#### [Brief]
Find the line containing "(* ===== verification/RbtreeSpec.v ===== *)" in the records below. Copy exactly that line and each one after it, ending at the line containing "Lemma addr_wfp a : addr_ok a → wfp a.", and nothing more.

[Stored data]
************

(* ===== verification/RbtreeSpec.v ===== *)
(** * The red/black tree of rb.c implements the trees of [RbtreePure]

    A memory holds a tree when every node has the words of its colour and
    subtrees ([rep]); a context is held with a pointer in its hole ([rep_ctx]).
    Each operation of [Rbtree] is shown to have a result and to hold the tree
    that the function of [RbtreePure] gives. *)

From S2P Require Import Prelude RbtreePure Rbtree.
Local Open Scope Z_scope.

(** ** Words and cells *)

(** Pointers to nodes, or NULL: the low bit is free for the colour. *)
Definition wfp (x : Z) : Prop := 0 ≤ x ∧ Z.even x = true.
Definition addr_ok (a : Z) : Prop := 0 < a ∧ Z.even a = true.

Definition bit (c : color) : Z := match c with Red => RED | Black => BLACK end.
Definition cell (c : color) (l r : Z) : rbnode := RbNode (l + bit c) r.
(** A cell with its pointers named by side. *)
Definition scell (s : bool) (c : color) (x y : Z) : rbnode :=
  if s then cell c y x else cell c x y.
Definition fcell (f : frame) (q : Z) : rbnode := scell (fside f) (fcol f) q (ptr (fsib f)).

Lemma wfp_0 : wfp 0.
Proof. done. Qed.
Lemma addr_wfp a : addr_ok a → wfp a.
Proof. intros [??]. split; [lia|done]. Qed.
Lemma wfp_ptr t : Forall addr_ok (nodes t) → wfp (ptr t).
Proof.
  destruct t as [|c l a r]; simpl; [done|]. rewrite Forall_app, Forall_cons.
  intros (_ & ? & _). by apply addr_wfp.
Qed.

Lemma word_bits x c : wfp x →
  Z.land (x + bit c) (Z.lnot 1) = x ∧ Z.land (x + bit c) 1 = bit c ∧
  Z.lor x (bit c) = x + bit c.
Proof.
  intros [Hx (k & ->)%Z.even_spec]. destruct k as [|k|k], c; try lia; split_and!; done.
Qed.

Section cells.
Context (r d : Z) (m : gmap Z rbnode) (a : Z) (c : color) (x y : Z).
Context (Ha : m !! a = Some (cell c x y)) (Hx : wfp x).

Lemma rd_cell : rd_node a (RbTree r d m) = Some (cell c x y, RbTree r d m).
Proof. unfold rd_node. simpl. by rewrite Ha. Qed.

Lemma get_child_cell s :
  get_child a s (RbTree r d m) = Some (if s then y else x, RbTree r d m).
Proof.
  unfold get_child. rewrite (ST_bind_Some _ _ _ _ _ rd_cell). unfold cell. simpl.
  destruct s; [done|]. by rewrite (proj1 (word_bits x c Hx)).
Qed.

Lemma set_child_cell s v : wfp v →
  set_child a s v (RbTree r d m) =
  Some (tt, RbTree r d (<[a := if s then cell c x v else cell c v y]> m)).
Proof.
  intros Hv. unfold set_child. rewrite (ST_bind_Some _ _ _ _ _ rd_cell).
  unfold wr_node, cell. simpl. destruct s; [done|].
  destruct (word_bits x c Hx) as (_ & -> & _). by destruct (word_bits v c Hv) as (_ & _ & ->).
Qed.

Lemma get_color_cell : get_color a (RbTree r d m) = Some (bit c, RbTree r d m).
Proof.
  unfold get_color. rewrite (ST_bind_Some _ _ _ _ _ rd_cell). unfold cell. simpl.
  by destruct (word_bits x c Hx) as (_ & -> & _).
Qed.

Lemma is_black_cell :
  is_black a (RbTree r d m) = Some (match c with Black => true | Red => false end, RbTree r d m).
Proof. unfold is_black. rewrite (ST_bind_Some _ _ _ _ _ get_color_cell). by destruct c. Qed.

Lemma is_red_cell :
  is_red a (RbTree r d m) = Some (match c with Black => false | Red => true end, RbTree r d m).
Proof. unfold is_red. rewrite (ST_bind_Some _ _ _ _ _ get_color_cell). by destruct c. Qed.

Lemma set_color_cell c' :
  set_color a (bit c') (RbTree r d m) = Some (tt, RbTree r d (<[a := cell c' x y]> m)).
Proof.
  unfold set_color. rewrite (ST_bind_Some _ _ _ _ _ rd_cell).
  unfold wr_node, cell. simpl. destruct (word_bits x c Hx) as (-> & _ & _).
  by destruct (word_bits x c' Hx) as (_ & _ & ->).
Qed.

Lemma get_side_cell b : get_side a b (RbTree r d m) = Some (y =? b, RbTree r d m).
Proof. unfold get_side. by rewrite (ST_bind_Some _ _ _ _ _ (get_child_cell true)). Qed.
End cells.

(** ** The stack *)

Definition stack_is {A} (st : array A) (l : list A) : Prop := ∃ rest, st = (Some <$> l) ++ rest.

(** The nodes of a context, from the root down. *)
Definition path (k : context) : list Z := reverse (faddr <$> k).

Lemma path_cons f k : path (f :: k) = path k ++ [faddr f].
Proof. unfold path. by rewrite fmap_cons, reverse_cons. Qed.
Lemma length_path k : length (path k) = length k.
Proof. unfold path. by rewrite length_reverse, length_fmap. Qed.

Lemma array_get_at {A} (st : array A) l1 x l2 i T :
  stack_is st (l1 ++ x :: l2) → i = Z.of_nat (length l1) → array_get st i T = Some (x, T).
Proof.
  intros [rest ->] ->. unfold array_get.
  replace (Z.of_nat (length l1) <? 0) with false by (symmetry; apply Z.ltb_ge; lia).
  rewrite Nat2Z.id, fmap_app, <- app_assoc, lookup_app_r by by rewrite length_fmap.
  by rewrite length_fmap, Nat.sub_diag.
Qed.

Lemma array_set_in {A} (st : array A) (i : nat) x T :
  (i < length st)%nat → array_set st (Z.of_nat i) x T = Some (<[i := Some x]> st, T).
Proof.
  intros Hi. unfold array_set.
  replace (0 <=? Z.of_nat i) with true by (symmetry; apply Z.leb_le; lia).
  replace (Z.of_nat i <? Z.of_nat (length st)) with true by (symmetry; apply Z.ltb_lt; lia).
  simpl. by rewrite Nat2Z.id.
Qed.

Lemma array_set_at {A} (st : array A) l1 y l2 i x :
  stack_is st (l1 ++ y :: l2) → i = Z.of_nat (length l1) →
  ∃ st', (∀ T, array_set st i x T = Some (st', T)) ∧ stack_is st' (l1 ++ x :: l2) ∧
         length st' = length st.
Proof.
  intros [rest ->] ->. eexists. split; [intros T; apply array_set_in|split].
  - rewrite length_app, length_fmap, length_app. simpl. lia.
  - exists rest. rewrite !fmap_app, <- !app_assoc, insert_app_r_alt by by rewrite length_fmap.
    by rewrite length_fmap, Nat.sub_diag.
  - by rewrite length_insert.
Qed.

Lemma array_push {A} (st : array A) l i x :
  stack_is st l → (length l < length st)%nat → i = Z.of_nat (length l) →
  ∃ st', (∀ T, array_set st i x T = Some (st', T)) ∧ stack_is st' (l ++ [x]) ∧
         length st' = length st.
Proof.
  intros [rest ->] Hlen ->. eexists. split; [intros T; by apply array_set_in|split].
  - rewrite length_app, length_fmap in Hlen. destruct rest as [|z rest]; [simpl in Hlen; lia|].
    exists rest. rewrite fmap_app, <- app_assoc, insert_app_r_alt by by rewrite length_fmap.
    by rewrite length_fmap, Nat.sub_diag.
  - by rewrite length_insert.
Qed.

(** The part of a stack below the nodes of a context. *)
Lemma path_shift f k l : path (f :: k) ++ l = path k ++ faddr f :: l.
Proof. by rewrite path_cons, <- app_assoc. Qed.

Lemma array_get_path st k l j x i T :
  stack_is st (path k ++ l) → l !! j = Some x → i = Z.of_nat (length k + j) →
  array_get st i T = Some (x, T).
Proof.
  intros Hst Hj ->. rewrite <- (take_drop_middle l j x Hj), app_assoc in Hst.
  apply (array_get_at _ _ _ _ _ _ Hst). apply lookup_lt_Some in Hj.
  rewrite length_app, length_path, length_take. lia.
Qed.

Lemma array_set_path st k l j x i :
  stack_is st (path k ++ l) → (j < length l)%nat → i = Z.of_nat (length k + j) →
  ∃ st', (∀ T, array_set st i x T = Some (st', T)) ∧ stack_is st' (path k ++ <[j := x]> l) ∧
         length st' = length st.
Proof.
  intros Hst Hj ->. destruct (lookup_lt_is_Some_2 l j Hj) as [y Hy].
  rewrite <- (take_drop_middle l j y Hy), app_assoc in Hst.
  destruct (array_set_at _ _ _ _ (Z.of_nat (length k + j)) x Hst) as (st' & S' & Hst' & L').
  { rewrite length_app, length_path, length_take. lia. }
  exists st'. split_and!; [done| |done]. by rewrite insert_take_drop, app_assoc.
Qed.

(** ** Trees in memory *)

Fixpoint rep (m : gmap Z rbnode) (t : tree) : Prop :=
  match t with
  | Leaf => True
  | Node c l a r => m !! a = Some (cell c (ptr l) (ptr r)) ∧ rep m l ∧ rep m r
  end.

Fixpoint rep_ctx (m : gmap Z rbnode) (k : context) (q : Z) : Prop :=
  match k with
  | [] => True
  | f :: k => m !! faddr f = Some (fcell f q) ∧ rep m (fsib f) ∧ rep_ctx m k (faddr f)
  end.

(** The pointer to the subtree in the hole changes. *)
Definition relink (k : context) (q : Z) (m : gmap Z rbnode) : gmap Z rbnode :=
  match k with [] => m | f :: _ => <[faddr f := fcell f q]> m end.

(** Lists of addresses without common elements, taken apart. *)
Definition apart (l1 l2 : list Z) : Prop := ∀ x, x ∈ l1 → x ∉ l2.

************

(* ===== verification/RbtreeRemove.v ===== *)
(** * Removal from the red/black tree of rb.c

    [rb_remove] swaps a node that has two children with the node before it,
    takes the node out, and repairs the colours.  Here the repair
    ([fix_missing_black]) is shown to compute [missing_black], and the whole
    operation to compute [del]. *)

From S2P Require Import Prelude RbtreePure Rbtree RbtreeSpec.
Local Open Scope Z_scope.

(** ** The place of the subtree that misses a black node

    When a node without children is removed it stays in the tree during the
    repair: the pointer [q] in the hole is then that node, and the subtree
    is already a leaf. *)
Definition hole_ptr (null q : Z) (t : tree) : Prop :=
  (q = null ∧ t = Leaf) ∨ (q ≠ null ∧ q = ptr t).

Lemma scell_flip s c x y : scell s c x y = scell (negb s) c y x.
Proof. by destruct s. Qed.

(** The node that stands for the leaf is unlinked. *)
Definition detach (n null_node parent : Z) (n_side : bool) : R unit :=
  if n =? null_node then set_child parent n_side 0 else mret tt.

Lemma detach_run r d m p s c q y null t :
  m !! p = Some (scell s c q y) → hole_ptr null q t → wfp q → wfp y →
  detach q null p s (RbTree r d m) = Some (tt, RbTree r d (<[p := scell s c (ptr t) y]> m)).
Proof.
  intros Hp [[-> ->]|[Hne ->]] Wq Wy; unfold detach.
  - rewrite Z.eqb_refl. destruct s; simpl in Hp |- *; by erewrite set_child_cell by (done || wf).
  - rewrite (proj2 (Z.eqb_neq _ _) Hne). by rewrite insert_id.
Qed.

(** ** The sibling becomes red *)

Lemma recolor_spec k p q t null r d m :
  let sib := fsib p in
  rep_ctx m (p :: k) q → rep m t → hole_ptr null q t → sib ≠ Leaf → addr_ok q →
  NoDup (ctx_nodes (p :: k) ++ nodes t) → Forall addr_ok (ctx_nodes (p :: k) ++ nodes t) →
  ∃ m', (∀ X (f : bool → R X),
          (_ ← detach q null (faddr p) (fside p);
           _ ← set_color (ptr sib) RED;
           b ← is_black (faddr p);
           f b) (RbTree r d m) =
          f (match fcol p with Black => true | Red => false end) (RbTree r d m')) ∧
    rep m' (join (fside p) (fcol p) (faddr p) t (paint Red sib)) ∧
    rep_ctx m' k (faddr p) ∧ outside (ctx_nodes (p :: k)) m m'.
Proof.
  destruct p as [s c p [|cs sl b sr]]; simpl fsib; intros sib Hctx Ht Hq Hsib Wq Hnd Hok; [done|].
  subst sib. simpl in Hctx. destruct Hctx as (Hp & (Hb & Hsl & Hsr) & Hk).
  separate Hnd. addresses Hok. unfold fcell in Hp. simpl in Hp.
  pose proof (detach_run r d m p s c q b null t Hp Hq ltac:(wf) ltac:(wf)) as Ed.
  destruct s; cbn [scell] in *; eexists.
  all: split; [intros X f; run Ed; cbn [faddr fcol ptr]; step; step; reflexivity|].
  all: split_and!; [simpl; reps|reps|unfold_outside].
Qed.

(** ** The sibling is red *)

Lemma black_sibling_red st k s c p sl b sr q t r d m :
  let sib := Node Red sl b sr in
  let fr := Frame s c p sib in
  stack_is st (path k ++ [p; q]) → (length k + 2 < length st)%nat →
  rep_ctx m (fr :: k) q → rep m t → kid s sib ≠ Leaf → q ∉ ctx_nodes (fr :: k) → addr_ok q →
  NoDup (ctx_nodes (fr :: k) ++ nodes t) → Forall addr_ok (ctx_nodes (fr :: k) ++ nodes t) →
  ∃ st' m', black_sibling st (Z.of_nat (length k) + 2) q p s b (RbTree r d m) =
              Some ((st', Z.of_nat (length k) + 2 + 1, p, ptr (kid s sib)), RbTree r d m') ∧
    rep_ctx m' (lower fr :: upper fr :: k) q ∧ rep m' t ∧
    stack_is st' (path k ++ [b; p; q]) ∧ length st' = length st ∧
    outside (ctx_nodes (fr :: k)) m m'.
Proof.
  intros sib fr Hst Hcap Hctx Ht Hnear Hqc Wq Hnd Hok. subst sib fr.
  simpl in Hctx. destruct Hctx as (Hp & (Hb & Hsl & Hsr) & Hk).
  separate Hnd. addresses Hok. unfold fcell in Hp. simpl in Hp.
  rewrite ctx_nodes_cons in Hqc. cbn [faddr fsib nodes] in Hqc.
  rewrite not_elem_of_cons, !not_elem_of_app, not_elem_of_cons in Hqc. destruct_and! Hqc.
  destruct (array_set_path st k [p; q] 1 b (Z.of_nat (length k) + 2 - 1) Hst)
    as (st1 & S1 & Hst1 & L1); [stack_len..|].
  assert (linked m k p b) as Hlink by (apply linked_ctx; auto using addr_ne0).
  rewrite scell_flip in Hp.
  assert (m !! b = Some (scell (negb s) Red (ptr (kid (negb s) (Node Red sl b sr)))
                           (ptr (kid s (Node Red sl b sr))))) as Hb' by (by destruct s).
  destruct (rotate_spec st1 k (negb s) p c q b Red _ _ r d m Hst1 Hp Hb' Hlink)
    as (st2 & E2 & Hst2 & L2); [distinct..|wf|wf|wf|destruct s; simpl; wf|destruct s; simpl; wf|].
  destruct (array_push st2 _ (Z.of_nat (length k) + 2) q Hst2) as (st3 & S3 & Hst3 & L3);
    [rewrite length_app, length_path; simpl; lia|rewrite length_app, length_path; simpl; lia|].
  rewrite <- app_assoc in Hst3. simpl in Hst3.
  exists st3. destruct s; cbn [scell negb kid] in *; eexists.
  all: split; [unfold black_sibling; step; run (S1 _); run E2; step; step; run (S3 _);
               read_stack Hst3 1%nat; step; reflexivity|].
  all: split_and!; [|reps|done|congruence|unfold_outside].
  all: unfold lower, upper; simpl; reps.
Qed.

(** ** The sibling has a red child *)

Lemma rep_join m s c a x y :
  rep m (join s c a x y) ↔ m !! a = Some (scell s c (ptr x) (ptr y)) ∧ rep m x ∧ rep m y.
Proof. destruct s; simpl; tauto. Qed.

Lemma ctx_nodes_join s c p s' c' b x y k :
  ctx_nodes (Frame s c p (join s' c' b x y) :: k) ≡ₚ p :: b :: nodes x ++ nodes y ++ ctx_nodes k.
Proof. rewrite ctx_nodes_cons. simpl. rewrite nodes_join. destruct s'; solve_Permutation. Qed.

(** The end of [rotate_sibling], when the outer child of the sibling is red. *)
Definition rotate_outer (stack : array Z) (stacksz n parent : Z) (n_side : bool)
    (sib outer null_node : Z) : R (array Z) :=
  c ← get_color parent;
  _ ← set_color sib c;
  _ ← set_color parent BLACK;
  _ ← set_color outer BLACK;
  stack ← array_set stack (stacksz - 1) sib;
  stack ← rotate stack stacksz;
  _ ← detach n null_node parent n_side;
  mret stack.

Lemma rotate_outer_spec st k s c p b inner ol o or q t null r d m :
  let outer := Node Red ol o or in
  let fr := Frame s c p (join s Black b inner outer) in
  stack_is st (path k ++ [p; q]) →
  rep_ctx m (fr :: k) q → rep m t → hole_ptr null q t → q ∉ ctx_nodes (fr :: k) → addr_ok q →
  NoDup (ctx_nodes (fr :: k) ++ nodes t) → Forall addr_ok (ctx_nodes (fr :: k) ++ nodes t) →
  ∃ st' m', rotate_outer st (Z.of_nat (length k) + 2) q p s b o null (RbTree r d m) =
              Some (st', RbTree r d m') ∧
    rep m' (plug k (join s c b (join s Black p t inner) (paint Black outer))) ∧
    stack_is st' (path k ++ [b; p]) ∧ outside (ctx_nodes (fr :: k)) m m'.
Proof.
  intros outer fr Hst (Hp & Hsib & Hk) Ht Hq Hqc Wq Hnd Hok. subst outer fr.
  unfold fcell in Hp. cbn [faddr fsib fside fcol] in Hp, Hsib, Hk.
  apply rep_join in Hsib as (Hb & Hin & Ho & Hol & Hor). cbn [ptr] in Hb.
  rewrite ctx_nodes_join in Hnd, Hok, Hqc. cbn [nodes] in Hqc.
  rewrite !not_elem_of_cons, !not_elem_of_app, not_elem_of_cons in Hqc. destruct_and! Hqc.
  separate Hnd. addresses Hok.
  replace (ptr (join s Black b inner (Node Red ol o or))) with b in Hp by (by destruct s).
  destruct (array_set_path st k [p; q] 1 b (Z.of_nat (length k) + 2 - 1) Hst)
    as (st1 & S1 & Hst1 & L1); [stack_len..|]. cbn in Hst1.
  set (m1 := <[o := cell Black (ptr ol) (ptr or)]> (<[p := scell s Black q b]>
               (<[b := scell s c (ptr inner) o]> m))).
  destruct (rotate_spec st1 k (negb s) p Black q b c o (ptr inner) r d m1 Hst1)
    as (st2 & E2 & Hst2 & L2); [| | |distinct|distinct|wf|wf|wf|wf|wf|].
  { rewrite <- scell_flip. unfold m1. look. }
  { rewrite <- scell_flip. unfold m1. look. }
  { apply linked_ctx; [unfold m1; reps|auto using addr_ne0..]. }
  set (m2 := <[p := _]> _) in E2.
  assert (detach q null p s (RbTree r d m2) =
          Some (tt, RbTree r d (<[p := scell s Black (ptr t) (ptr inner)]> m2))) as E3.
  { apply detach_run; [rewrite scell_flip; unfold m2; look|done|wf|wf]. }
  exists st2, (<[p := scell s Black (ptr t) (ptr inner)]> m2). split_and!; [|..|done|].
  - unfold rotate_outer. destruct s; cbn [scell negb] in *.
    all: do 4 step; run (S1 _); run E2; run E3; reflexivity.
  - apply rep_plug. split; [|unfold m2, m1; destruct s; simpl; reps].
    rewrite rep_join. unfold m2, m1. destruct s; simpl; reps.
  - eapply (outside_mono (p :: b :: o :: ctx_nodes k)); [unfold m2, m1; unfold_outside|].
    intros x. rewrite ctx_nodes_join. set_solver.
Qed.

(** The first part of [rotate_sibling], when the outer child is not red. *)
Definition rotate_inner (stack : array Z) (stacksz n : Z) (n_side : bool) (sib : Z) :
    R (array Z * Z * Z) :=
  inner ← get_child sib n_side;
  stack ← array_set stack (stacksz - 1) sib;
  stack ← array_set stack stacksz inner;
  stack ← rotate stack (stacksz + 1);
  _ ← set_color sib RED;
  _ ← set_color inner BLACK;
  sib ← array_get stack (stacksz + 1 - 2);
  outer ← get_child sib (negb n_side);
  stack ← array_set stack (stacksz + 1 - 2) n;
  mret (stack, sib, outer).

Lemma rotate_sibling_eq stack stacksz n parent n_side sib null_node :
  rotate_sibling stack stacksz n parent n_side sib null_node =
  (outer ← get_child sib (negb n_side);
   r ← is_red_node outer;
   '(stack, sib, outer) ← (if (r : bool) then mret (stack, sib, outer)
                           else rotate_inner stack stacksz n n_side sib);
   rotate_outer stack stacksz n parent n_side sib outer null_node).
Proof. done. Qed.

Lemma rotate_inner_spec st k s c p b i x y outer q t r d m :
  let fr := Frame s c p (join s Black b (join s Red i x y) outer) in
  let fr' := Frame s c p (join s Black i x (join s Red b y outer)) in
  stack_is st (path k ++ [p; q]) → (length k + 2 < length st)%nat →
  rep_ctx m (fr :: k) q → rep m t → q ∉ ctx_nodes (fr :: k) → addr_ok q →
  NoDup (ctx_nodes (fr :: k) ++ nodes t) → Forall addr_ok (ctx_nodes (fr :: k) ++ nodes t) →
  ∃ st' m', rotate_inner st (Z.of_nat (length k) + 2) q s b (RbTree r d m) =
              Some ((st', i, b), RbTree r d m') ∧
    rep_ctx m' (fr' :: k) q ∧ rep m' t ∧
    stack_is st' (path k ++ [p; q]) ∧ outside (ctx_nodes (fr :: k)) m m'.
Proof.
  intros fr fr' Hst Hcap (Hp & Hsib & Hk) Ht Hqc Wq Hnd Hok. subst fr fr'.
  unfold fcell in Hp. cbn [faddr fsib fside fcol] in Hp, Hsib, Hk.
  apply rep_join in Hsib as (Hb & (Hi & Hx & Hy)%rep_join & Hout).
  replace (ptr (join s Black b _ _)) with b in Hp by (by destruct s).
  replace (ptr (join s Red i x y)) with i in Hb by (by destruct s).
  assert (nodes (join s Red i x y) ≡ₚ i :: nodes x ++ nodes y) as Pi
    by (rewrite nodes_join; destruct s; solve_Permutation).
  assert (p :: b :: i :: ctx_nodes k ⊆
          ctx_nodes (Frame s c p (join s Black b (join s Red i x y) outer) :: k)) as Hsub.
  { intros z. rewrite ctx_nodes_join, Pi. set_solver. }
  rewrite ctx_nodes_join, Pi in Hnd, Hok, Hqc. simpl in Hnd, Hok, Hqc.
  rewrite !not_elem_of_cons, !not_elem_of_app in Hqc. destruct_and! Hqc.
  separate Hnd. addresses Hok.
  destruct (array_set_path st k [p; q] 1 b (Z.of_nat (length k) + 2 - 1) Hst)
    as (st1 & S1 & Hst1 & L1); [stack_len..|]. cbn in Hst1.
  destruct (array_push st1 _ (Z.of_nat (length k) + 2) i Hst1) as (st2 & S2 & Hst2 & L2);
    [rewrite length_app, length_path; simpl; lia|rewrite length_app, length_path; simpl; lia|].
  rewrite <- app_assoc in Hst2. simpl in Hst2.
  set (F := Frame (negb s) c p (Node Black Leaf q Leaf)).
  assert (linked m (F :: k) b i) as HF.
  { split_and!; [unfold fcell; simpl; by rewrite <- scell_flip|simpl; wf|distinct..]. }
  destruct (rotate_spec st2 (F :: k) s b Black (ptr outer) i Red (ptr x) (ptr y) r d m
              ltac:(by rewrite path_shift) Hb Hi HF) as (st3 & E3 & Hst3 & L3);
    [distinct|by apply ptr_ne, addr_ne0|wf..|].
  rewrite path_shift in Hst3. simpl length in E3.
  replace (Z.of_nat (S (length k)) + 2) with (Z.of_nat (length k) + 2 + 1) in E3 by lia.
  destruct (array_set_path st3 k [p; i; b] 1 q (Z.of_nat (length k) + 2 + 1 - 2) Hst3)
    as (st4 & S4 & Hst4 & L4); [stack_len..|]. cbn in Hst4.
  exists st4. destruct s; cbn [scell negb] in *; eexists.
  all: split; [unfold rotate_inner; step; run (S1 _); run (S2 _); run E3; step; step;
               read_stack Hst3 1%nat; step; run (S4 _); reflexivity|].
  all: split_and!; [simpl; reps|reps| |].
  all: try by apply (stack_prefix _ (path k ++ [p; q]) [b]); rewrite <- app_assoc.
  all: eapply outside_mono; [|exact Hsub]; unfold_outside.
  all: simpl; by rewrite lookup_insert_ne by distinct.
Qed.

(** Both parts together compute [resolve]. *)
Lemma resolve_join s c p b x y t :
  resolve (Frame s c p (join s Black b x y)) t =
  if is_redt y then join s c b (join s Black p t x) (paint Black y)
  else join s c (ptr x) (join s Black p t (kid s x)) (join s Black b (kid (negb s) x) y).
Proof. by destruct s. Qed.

************

#### [Final answer]
(* ===== verification/RbtreeSpec.v ===== *)
(** * The red/black tree of rb.c implements the trees of [RbtreePure]

    A memory holds a tree when every node has the words of its colour and
    subtrees ([rep]); a context is held with a pointer in its hole ([rep_ctx]).
    Each operation of [Rbtree] is shown to have a result and to hold the tree
    that the function of [RbtreePure] gives. *)

From S2P Require Import Prelude RbtreePure Rbtree.
Local Open Scope Z_scope.

(** ** Words and cells *)

(** Pointers to nodes, or NULL: the low bit is free for the colour. *)
Definition wfp (x : Z) : Prop := 0 ≤ x ∧ Z.even x = true.
Definition addr_ok (a : Z) : Prop := 0 < a ∧ Z.even a = true.

Definition bit (c : color) : Z := match c with Red => RED | Black => BLACK end.
Definition cell (c : color) (l r : Z) : rbnode := RbNode (l + bit c) r.
(** A cell with its pointers named by side. *)
Definition scell (s : bool) (c : color) (x y : Z) : rbnode :=
  if s then cell c y x else cell c x y.
Definition fcell (f : frame) (q : Z) : rbnode := scell (fside f) (fcol f) q (ptr (fsib f)).

Lemma wfp_0 : wfp 0.
Proof. done. Qed.
Lemma addr_wfp a : addr_ok a → wfp a.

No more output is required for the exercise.